Оконное стекло леденило. Станек откинул голову и провел по лбу теплой ладонью. Подумал о том, как сжился он со своими солдатами, отдавая им всего себя, стараясь воспитать их так, чтобы на них всегда можно было положиться.
«О таких вещах, Карел, мне не надо напоминать, — мысленно обратился он к Рабасу, — я с самого начала учитывал, что мне придется разбрасывать своих ребят на фронте поодиночке, что у связистов не так, как у пехоты, которая решает поставленные задачи целыми взводами и ротами.
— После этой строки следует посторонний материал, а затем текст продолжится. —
Lemma finish_cur (s : CursorState) ks : ready s ks → c_pending s = None ∧ c_finished s = false ∧ c_initialized s = true ∧ cursor_finished s false = s.
Proof. by intros [(? & ? & ? & ? & ? & ? & ? & ? & ? & ? & ? & ? & -> & _)]. Qed.

Lemma from_bound_live start ks :
  from_bound start (filter (λ k, live k = true) ks) = filter (λ k, live k = true) (from_bound start ks).
Proof. unfold from_bound. rewrite !list_filter_filter. apply list_filter_iff. tauto. Qed.

(** The next item of a stream. *)
Definition next_of (L : list key) : option (io_result (key * V)) := item_of <$> head L.

Lemma cursor_next_ok s L q :
  stream s L → sound q → ∃ s' q', cursor_next deser (s, q) = (next_of L, (s', q')) ∧ stream s' (tail L) ∧ sound q'.
Proof.
  intros St S.
  assert (∀ s1 ks q1, ready s1 ks → sound q1 → cursor_body deser (s, q) = cursor_leaves deser (page_fuel q) (s1, q1) →
    c_pending s = None → c_finished s = false →
    let L := filter (λ k, live k = true) ks in
    ∃ s' q', cursor_next deser (s, q) = (next_of L, (s', q')) ∧ stream s' (tail L) ∧ sound q') as Hgo.
  { intros s1 ks q1 R S1 Eb Hp Hfin L0. unfold cursor_next. rewrite Hp, Hfin, Eb.
    destruct (ready_next s1 ks (page_fuel q) R) as (s' & Hs'); [unfold page_fuel; rewrite (sound_next q S); lia|].
    unfold L0. destruct (filter _ ks) as [|k L'].
    - destruct Hs' as [Hst Hps]. destruct (Hst q1 S1) as (q' & E & S'). rewrite E.
      do 2 eexists. split_and!; [reflexivity| |done]. by apply stream_finished.
    - destruct Hs' as (raw & rest & Hg & Hst & R' & ->). destruct (Hst q1 S1) as (q' & E & S'). rewrite E.
      rewrite (item_result _ _ Hg). exists s', q'. destruct (finish_cur _ _ R') as (_ & _ & _ & Hfc). cbn [next_of head fmap option_fmap option_map].
      split_and!; [|by apply stream_ready|done]. destruct (item_of k); [done|]. by cbn; rewrite Hfc. }
  inversion St as [start E1 E2|s0 ks R E1 E2|s0 Hp Hfin E1 E2]; subst.
  - destruct (start_ok start) as (s1 & Hst & R). destruct (Hst q S) as (q1 & E & S1). unfold live_keys.
    rewrite from_bound_live. eapply Hgo; [exact R|exact S1| |done|done].
    unfold cursor_body. cbn [cursor_new c_initialized]. unfold mbind, stateful_bind. by rewrite E.
  - destruct (finish_cur _ _ R) as (Hp & Hfin & Hi & _). eapply Hgo; [exact R|exact S| |done|done]. unfold cursor_body. by rewrite Hi.
  - unfold cursor_next. rewrite Hp, Hfin. do 2 eexists. split_and!; [reflexivity| |done]. by apply stream_finished.
Qed.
Я знаю, что мало подчиниться приказу, в него нужно верить! Чувство обязанности соблюдать воинский устав может в бою дать осечку, а вот убежденность солдата в том, за что он борется, и доверие к командиру — это нечто большее, чем автоматическое выполнение приказа.
Ребята никогда не скрывали, что любят меня и верят мне. — Станек вдруг опустил глаза, словно устыдился Рабаса. — Может, они обманывали меня? Стоило потерять одного из них, как они утратили доверие ко мне? Кто именно? Калаш? Но ведь тот был рядом, когда это случилось. Все видел сам. Шульц? Шульца, мальчишку, я вытащил с ненавистной ему кухни. Теперь он чувствует себя настоящим солдатом и до сих пор благодарен мне за это. А сейчас?»
Станек смотрел на тусклое, без лучей, солнце. Оно напоминало ему полынное, мутно-коричневое солнце в Бузулуке, которое однажды скатилось в конец улицы прямо навстречу их маршировавшему подразделению. Солнце, казалось, призывало: не возвращайтесь в казармы! Идите со мной на запад! И сегодня оно говорило то же самое: идите! Идите вперед!
«В те дни, Карел, я сблизился со своими ребятами. Они требовали ввести их в бой, и я поддержал их желание. С точки зрения Лондона, беспрестанно повторявшего — ничего не предпринимайте, ждите, пока вас освободит Запад, — и считавшего соединение полковника Свободы символической воинской частью, это был бунт».